I’m
the first to admit that I avoided anything to do with death and the people it affected. Who wants
to think about death? Who wants to imagine that it can happen to them or
someone they love? And who knows what to say to those surviving family members
and friends, anyway? Better to say nothing than to say the wrong thing, right? (No!...well, sometimes).
Below
are my thoughts on things certain people or groups have done that I consider
special “gifts to a grieving mother.” This is not to say that other people and
other actions have not helped me tremendously during these last 15 months, but
these are some that have really stood out.
My
co-workers signed some cards for me after Dustin’s death. Almost all the
sentiments were the kind you expect, the kind you’d write yourself, maybe: “I’m
sorry for your loss.” “Your family is in our thoughts and prayers.” “Thinking
of you.” One male co-worker, however, wrote something that floored me: “I’m so
sorry you are living my worst nightmare.” It was the bravest, truest sentiment
that anyone has ever made to me. I cried. Hard. His words made me feel so bad,
in a good way. I felt as though he actually put himself into my shoes… and
understood. I felt less alone for a while. I felt validated in my devastation
because it really was my “worst nightmare”… only I wasn’t sleeping.
During
the viewing at the mortuary, one of Dustin’s friends did something that
startled me at the time: he brought his two young children with him. What I
specifically admire about this is that he was true to his values regardless of
what anyone else might think of his actions, and he honored the maturity and
caring hearts (and curiosity, I’m sure) of his children. And… he did exactly
what I know Dustin himself would have done if the situation had been reversed.
Another very meaningful moment for me during the viewing was when the group of Dustin’s friends asked for
private time with him for a last drink. I absolutely loved hearing the laughter
and tears behind those closed doors (and the hugs afterward).

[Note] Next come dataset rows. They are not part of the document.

Lemma run_first_recent fuel evs m maxIx i heap :
  maxIx <= Z.of_nat (length evs) → 0 <= i → i < Z.of_nat (length evs) →
  ∃ i', first_recent fuel evs m maxIx i heap = (Ok i', heap) ∧ 0 <= i' < Z.of_nat (length evs).
Proof.
  intros Hmax. revert i. induction fuel as [|fuel IH]; intros i H0 Hi; cbn [first_recent]; [by eexists|].
  case_bool_decide; [|by eexists].
  destruct (lookup_lt_is_Some_2 evs (Z.to_nat i)) as [e He]; [lia|].
  pose proof (run_index _ _ _ heap He) as Hrun. rewrite Z2Nat.id in Hrun by lia. rewrite run_bind, Hrun.
  destruct (Qle_bool _ _); [by eexists|]. apply IH; lia.
Qed.

Lemma run_leave_stream fuel evs i heap :
  0 <= i < Z.of_nat (length evs) →
  ∃ i', leave_stream fuel evs i heap = (Ok i', heap) ∧ 0 <= i' < Z.of_nat (length evs).
Proof.
  revert i. induction fuel as [|fuel IH]; intros i Hi; cbn [leave_stream]; [by eexists|].
  destruct (bool_decide (i > 0)) eqn:H0; [|by eexists]. apply bool_decide_eq_true in H0.
  case_bool_decide as H1; [|by eexists]. cbn [andb].
  destruct (lookup_lt_is_Some_2 evs (Z.to_nat i)) as [e He]; [lia|].
  destruct (lookup_lt_is_Some_2 evs (Z.to_nat (i + 1))) as [e' He']; [lia|].
  pose proof (run_index _ _ _ heap He) as Hrun. rewrite Z2Nat.id in Hrun by lia.
  pose proof (run_index _ _ _ heap He') as Hrun'. rewrite Z2Nat.id in Hrun' by lia.
  rewrite run_bind, Hrun, run_bind, Hrun'. destruct (eventsAreInSameUndoStream e e'); [|by eexists].
  apply IH. lia.
Qed.

Lemma run_limit_plain evs maxTimestamp heap :
  Forall plain evs → evs ≠ [] →
  ∃ i, compression_limit evs maxTimestamp heap = (Ok i, heap) ∧ 0 <= i < Z.of_nat (length evs).
Proof.
  intros Hplain Hne. assert (length evs ≠ 0%nat) by (by destruct evs).
  unfold compression_limit. rewrite run_bind, lowest_plain by done. rewrite run_bind.
  destruct maxTimestamp as [m|].
  - destruct (run_first_recent (length evs) evs m (Z.of_nat (length evs)) 0 heap) as (i & -> & Hi); [lia..|].
    by apply run_leave_stream.
  - cbn [mret M_ret ret]. apply run_leave_stream. lia.
Qed.

(** ** Merging events of a chain *)

Lemma change_ok_iff c : change_ok c = true ↔ placed c ∧ lines_satisfy (λ s, line_ok s = true) c.
Proof.
  unfold change_ok, coordinate_ok, placed, lines_satisfy. rewrite !andb_true_iff, bool_decide_eq_true.
  rewrite !List.forallb_forall, !Forall_forall.
  assert (∀ l, (∀ x, In x l → line_ok x = true) ↔ (∀ x, x ∈ l → line_ok x = true)) as Hl
    by (intros l; split; intros H x Hx; apply H; by apply list_elem_of_In).
  rewrite !Hl. tauto.
Qed.

Lemma forallb_Forall {A} (f : A → bool) l : forallb f l = true ↔ Forall (λ x, f x = true) l.
Proof. induction l as [|x l IH]; simpl; [done|]. by rewrite andb_true_iff, Forall_cons, IH. Qed.

Lemma collapse_chain prior l e1 e2 es d :
  chain prior l (e1 :: e2 :: es) d →
  ∃ e, collapseEvents e1 e2 = Ok e ∧ eventGuid e = eventGuid e2 ∧ chain prior l (e :: es) d.
Proof.
  intros H. inversion H as [|? ? ? l1 ? ? Hp1 Hok1 Hpl1 He1 H2]; subst.
  inversion H2 as [|? ? ? l2 ? ? Hp2 Hok2 Hpl2 He2 Hes]; subst.
  unfold collapseEvents. destruct (collapseChanges_ok (changes e1 ++ changes e2)) as (cs & -> & _ & Hedits & Hlines).
  eexists. split; [done|]. split; [done|].
  pose proof (Hedits _ _ (edits_app _ _ _ _ _ He1 He2)) as He.
  unfold event_ok in Hok1, Hok2. rewrite !andb_true_iff in Hok1, Hok2.
  destruct Hok1 as [[Hc1 Hs1] Hn1], Hok2 as [[Hc2 Hs2] Hn2].
  econstructor; [done| |done|done|done].
  unfold event_ok. cbn [changes startCursors newCursors]. rewrite Hs1, Hn2, !andb_true_r.
  apply forallb_Forall. apply forallb_Forall in Hc1, Hc2.
  pose proof (edits_placed _ _ _ He) as Hplaced.
  assert (Forall (lines_satisfy (λ s, line_ok s = true)) cs) as Hcs.
  { apply Hlines, Forall_app. split; (eapply Forall_impl; [done|]); intros c Hc; by apply change_ok_iff in Hc as [_ ?]. }
  apply Forall_forall. intros c Hin. rewrite Forall_forall in Hplaced, Hcs. apply change_ok_iff. auto.
Qed.

(** What the merging loop keeps: the events before [i] are the original ones, those from [i] on
    continue the chain, and [guid] is still among them. *)
Record merging (base : string) (l d : list Line) (guid top : string) (heap : EventHeap)
    (slots : list (option ref)) (pre : list Event) (e : Event) (post : list Event) : Prop := {
  merging_slots : ∃ refs r rest, slots = (Some <$> refs) ++ Some r :: rest ∧ holds heap refs pre ∧
                    heap !! r = Some e ∧ holds heap (omap id rest) post;
  merging_chain : chain base l (pre ++ e :: post) d;
  merging_guid : guid ∈ eventGuid <$> (e :: post);
  merging_top : end_guid base (e :: post) = top;
  merging_nodup : NoDup (base :: (eventGuid <$> (pre ++ e :: post)));
}.

Lemma merging_length base l d guid top heap slots pre e post :
  merging base l d guid top heap slots pre e post → ∃ refs r rest,
    slots = (Some <$> refs) ++ Some r :: rest ∧ length refs = length pre ∧ holds heap refs pre ∧
    heap !! r = Some e ∧ holds heap (omap id rest) post.
Proof.
  intros [(refs & r & rest & ? & Hrefs & ? & ?) _ _ _ _]. exists refs, r, rest.
  split_and!; [done| |done..]. by eapply Forall2_length.
Qed.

I love knowing the feelings behind the gesture of painting one of Dustin's own bikes white and placing it at the scene of the crash as a ghostbike memorial. Thanks to Toby, not only for doing the initial work of placing it, but also speaking with the owner of the property and then moving it and mounting the pictures directly to the bike when that became necessary. The ghostbike means so very much to me!
I love knowing the feelings behind the gesture of painting one of Dustin's own bikes white and placing it at the scene of the crash as a ghostbike memorial. Thanks to Toby, not only for doing the initial work of placing it, but also speaking with the owner of the property and then moving it and mounting the pictures directly to the bike when that became necessary. The ghostbike means so very much to me!
Thanksgiving 2012 Ghostbike with mom and sister |
I
attend bereavement groups. They are helpful because just
anticipating going to them, being around others admitting to grief, others
crying, gives me a sense of relief. I can admit how badly I feel there. I can
cry and feel okay about it there. I love knowing that I am not alone in my despair,
that I’m not the only one with concentration issues, that no one is going to tell me I need more therapy or medication, that some people
understand that it’s going to take as long as it takes for me to “get over it”
and “move on.” (Frankly, if I live to be 110, I’m not going to get over this. I
don’t even want to).
The
women of The Compassionate Friends (a group for parents of deceased children,
and my personal favorite) have never once missed sending a card on a “special”
day to acknowledge my feelings and let me know they are thinking of me. And
they are enduring the loss of their own child or children!
I
have so appreciated the men who made comments online and/or to the media about
Dustin’s character and actions, and shared their feelings of loss and hurt
either directly or indirectly. They may
feel like they need to hide their tears and sadness, but that is what means so
much to me. They are all real men! (Yes, my wonderful husband is included here. Thank you, Glenn, for getting just a little tearful last night as you talked about the things you regret not being able to do with Dustin, the father/son relationship you both missed out on).
So
what really are “gifts” to this bereaved mother is acknowledgment of the
importance of Dustin’s life, the respect and love that was and still is felt
for him, and that he is remembered and will not be forgotten.
And
when it comes to the most that anyone can do for me specifically, Dr. Oz’s wife
Lisa says it beautifully: “You don’t ‘fix’ feelings. You listen to them.” (This
wise comment was the reason I made this post).